▸ **What is needed**
Look through the entries below and extract exactly the lines from the one containing "(** Every rewriting" through the one containing "p = (fun x =>", ends included.

--- Data to process Enclosed Below ---

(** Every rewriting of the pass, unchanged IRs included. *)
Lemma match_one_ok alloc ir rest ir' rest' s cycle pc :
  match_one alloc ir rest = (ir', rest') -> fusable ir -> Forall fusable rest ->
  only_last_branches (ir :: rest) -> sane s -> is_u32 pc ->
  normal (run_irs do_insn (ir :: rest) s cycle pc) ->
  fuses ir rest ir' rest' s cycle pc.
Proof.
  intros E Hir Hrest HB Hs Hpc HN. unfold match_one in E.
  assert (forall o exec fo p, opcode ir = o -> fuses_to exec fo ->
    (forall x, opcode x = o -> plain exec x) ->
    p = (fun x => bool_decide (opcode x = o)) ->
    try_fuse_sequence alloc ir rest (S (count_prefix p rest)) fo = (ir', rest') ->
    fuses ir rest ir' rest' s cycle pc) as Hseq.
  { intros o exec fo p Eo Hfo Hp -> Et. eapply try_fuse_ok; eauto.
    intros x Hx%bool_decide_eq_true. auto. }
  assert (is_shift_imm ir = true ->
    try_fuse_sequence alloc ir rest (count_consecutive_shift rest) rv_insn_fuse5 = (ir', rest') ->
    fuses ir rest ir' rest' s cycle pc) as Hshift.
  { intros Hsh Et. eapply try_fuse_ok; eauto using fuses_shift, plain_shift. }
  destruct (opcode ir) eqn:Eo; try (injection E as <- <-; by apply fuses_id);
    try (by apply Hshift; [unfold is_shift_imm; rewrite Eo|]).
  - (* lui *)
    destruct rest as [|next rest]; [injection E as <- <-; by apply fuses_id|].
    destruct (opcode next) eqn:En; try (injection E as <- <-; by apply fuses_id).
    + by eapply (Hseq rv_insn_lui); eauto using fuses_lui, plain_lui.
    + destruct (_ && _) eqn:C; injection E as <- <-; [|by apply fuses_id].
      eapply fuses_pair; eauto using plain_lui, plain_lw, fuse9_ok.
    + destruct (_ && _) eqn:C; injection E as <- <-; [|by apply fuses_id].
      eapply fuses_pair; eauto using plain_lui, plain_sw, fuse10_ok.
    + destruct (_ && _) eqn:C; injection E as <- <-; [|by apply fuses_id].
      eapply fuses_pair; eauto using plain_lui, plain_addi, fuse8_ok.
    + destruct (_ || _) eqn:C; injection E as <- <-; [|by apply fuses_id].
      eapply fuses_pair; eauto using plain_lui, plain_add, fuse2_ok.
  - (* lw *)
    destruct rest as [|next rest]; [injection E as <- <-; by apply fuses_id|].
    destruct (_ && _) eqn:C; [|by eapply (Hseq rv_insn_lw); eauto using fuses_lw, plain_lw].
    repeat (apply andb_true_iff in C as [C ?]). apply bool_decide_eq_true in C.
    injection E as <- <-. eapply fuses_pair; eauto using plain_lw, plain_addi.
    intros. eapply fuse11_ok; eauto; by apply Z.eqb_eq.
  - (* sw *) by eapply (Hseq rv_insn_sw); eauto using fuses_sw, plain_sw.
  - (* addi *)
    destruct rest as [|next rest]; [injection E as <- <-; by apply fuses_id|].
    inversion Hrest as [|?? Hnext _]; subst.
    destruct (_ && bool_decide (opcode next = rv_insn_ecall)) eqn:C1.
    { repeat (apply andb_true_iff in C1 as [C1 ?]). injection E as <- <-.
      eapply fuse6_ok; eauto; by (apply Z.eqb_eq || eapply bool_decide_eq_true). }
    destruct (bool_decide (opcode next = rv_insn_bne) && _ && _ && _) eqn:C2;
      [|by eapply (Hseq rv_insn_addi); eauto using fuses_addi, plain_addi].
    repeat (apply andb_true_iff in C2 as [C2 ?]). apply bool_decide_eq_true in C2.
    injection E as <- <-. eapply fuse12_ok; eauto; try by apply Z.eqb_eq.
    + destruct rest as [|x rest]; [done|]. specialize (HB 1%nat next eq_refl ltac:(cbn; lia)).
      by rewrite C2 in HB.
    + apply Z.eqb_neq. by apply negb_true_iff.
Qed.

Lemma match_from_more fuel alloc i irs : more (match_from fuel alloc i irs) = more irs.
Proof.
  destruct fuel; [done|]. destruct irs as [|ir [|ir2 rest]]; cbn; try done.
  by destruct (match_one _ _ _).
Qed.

--- End of Enclosed Data to process ---
--- Data to process Enclosed Below ---

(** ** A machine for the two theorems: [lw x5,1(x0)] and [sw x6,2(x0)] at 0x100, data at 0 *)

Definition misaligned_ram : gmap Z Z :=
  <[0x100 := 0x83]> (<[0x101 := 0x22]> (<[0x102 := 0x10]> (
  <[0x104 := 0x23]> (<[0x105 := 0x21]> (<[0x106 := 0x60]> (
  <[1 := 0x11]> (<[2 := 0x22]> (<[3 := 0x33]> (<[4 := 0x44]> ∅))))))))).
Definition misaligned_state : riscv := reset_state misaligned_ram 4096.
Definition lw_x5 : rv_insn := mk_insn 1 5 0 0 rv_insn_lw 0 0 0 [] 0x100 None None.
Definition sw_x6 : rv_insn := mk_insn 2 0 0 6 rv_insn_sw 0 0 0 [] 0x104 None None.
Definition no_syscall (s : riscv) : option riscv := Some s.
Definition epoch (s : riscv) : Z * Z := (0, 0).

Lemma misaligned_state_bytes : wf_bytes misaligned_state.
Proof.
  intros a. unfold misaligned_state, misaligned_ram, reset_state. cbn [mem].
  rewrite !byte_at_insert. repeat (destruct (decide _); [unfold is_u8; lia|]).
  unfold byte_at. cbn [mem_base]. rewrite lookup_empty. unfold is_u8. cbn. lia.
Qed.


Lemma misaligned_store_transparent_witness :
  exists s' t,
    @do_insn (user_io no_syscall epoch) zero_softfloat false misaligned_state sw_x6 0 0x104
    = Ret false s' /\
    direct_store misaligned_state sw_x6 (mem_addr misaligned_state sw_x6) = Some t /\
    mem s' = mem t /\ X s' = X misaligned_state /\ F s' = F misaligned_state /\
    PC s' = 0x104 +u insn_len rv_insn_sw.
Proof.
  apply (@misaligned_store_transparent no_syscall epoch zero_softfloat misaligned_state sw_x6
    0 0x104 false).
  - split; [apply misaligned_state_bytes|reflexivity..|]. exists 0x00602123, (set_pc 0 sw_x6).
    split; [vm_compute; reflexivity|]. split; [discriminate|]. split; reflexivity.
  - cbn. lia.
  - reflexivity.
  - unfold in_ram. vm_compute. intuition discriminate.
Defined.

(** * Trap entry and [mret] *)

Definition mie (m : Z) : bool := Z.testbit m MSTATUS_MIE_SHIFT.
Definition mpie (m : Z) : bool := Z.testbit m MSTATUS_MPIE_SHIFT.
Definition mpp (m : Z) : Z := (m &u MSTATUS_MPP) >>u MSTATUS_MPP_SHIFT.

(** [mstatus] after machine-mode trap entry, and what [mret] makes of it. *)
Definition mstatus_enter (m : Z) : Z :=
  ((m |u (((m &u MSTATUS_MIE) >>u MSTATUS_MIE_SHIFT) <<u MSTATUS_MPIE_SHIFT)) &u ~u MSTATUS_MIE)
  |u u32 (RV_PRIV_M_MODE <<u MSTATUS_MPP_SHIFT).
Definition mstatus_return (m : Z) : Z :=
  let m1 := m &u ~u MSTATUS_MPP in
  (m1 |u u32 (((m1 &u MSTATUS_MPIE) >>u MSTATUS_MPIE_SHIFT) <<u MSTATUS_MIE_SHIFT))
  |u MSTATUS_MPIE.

--- End of Enclosed Data to process ---

▸ **Answer to the problem**
(** Every rewriting of the pass, unchanged IRs included. *)
Lemma match_one_ok alloc ir rest ir' rest' s cycle pc :
  match_one alloc ir rest = (ir', rest') -> fusable ir -> Forall fusable rest ->
  only_last_branches (ir :: rest) -> sane s -> is_u32 pc ->
  normal (run_irs do_insn (ir :: rest) s cycle pc) ->
  fuses ir rest ir' rest' s cycle pc.
Proof.
  intros E Hir Hrest HB Hs Hpc HN. unfold match_one in E.
  assert (forall o exec fo p, opcode ir = o -> fuses_to exec fo ->
    (forall x, opcode x = o -> plain exec x) ->
    p = (fun x => bool_decide (opcode x = o)) ->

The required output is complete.